#### MATERIAL SUPPLIED:
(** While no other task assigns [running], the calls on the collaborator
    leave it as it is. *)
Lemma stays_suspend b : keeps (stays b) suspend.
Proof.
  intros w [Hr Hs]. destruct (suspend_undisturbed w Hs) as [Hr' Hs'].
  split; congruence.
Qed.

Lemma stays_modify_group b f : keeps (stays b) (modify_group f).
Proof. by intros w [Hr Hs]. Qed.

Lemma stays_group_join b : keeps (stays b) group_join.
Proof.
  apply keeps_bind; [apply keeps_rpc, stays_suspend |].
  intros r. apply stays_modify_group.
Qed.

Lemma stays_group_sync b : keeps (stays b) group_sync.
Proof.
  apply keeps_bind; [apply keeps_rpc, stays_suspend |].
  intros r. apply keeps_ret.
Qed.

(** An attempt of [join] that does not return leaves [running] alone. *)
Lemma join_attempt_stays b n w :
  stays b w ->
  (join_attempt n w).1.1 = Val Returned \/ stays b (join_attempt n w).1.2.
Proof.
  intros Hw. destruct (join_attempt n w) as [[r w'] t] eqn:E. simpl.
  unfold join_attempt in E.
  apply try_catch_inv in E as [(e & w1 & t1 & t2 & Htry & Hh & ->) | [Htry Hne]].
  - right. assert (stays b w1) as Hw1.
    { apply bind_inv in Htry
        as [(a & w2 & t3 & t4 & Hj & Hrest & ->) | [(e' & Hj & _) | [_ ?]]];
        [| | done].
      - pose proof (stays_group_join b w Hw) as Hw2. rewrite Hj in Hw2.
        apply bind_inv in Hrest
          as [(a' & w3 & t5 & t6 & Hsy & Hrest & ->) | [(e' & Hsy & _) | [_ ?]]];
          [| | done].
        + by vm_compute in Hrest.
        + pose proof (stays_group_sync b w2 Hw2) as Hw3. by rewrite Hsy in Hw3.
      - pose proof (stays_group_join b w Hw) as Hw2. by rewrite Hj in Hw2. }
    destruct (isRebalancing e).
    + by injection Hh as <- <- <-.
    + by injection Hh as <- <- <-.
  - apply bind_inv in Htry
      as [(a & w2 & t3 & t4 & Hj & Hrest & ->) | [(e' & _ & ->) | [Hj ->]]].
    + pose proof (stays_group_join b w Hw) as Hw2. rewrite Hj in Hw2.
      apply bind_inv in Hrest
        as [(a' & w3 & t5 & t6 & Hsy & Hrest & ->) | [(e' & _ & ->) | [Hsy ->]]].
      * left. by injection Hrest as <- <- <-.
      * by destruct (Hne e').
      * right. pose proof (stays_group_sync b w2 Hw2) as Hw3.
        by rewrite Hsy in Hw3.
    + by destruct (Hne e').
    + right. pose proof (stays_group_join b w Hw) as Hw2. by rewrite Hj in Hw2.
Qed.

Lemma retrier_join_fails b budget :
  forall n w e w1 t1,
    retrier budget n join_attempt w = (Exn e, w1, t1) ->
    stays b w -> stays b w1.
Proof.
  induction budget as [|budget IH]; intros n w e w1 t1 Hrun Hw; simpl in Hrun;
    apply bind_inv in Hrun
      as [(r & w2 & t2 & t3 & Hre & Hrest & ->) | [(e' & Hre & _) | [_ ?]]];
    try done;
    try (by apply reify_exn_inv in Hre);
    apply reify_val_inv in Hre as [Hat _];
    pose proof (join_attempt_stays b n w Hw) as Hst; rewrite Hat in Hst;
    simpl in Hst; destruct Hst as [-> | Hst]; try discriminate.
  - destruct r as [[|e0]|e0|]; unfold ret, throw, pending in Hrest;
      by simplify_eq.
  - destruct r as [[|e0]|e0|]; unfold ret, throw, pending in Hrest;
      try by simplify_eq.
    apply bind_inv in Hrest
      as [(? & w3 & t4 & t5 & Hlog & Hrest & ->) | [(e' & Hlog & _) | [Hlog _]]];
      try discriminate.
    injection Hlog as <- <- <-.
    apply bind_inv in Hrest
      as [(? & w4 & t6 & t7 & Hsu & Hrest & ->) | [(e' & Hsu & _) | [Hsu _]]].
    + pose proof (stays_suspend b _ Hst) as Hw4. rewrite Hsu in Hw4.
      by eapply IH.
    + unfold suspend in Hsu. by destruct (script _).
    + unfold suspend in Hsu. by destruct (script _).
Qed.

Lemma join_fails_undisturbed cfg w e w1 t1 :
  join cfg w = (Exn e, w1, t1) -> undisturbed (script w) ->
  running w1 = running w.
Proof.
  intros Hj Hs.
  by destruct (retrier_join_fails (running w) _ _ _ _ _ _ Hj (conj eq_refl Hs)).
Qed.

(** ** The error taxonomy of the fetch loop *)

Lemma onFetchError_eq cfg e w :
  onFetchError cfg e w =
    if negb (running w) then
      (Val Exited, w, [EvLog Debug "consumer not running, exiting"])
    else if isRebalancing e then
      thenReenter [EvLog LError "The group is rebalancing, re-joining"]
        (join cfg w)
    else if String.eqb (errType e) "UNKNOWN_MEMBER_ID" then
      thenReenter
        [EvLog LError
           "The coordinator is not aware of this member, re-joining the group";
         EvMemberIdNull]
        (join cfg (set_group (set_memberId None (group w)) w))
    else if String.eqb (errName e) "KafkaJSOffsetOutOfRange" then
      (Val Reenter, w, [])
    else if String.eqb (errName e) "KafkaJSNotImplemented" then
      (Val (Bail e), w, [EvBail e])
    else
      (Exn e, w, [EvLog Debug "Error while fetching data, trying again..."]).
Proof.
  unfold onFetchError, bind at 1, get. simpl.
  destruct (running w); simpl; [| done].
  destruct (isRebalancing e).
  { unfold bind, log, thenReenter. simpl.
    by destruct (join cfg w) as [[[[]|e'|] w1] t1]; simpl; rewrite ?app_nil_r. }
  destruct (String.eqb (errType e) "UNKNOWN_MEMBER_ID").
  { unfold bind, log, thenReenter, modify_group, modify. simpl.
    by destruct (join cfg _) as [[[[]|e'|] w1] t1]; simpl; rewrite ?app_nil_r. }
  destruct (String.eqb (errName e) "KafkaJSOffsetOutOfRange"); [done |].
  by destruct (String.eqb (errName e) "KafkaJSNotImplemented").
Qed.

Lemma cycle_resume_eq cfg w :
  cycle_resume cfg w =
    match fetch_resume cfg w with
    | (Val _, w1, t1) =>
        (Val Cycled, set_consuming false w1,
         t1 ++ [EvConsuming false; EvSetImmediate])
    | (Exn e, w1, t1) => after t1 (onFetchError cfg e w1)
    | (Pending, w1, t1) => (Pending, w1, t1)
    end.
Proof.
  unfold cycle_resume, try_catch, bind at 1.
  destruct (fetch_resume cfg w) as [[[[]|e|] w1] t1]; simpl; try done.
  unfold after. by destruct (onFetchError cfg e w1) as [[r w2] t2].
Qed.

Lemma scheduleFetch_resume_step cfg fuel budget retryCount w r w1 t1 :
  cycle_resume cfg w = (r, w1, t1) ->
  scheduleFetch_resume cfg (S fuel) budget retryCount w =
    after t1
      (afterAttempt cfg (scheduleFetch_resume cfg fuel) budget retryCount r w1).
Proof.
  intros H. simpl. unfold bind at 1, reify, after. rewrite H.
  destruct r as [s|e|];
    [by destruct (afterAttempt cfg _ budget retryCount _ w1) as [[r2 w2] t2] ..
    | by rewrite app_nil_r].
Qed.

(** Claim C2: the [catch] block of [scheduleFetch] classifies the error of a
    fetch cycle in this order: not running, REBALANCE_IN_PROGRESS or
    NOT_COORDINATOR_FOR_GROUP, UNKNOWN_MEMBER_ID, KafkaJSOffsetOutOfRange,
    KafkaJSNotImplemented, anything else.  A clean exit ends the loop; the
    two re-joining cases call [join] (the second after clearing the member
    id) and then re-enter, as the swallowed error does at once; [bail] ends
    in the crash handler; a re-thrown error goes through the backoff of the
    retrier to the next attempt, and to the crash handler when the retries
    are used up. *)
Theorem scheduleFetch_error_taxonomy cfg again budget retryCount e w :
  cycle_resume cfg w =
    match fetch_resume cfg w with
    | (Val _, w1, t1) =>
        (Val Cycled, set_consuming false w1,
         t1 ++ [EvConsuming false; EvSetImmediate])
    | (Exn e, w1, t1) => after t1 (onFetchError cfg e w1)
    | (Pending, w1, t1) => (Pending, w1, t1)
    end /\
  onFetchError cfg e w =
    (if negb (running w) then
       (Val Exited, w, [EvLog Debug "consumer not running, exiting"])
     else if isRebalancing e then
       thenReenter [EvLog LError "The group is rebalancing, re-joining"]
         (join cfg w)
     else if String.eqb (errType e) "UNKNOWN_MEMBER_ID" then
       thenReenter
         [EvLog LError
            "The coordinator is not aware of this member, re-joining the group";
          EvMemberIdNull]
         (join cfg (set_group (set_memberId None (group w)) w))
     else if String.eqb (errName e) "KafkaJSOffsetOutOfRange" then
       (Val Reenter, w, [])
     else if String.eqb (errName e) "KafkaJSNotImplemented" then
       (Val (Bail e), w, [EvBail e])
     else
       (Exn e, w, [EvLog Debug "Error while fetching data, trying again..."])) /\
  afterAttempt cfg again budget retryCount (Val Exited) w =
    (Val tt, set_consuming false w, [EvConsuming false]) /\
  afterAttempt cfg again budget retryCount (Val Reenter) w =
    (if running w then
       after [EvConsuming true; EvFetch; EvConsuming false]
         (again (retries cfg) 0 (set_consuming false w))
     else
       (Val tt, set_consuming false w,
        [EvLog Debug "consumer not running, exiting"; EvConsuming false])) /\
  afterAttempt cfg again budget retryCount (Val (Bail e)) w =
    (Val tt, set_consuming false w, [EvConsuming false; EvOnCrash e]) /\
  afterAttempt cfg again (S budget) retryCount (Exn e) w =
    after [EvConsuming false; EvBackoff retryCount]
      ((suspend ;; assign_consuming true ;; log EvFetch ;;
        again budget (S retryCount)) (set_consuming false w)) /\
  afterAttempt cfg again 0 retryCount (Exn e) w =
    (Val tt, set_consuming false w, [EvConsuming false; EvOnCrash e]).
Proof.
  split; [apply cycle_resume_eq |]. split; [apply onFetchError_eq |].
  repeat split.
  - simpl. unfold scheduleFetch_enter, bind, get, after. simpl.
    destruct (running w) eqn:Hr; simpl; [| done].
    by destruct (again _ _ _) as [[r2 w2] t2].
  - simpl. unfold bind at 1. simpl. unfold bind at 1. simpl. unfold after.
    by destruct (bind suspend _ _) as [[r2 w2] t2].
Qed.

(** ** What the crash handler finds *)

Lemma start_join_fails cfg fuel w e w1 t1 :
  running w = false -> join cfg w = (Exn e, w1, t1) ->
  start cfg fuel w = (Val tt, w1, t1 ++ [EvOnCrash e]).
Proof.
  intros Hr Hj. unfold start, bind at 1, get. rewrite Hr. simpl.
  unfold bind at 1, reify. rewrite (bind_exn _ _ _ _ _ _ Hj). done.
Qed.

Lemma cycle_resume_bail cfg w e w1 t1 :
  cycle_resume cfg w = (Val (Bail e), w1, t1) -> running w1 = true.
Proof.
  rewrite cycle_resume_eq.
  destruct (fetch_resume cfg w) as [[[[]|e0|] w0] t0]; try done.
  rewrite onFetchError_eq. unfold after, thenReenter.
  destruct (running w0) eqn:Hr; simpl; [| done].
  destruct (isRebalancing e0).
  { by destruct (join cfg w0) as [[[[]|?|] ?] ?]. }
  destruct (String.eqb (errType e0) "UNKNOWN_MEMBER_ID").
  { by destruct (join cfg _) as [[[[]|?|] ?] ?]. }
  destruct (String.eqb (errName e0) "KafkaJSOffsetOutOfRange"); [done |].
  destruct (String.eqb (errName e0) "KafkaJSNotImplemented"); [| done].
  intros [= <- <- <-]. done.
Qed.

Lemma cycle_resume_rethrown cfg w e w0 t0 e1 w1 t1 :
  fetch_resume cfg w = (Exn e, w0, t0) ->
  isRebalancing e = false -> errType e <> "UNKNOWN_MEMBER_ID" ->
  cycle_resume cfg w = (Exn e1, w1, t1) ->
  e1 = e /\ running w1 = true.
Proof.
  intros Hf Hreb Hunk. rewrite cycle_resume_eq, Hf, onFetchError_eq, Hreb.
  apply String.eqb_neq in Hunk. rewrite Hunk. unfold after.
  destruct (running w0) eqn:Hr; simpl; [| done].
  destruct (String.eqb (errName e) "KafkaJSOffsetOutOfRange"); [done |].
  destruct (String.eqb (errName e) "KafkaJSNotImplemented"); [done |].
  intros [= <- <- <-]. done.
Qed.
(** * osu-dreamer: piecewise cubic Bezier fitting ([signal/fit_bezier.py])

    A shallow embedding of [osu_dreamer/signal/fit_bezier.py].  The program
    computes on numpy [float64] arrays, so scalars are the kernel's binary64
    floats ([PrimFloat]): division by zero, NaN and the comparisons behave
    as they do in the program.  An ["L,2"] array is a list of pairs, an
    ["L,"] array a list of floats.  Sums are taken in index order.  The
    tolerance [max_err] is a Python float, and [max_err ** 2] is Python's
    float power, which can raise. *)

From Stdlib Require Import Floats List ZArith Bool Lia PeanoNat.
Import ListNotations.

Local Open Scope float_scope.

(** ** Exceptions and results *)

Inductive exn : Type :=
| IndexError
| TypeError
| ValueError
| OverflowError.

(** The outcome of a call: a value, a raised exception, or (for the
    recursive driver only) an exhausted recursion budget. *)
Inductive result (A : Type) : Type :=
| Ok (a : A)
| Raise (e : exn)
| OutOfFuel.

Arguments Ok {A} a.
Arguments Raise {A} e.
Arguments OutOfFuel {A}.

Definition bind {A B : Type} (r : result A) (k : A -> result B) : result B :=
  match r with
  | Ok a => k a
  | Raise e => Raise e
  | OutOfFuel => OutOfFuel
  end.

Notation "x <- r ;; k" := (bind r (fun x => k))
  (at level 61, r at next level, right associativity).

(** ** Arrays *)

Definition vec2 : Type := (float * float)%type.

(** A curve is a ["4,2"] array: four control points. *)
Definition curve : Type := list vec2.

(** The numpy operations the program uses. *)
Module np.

#### PROMPT:
Your task is to copy each line of the entries that includes the word "Exited".

#### ANSWER SPACE:
      (Val Exited, w, [EvLog Debug "consumer not running, exiting"])
       (Val Exited, w, [EvLog Debug "consumer not running, exiting"])
  afterAttempt cfg again budget retryCount (Val Exited) w =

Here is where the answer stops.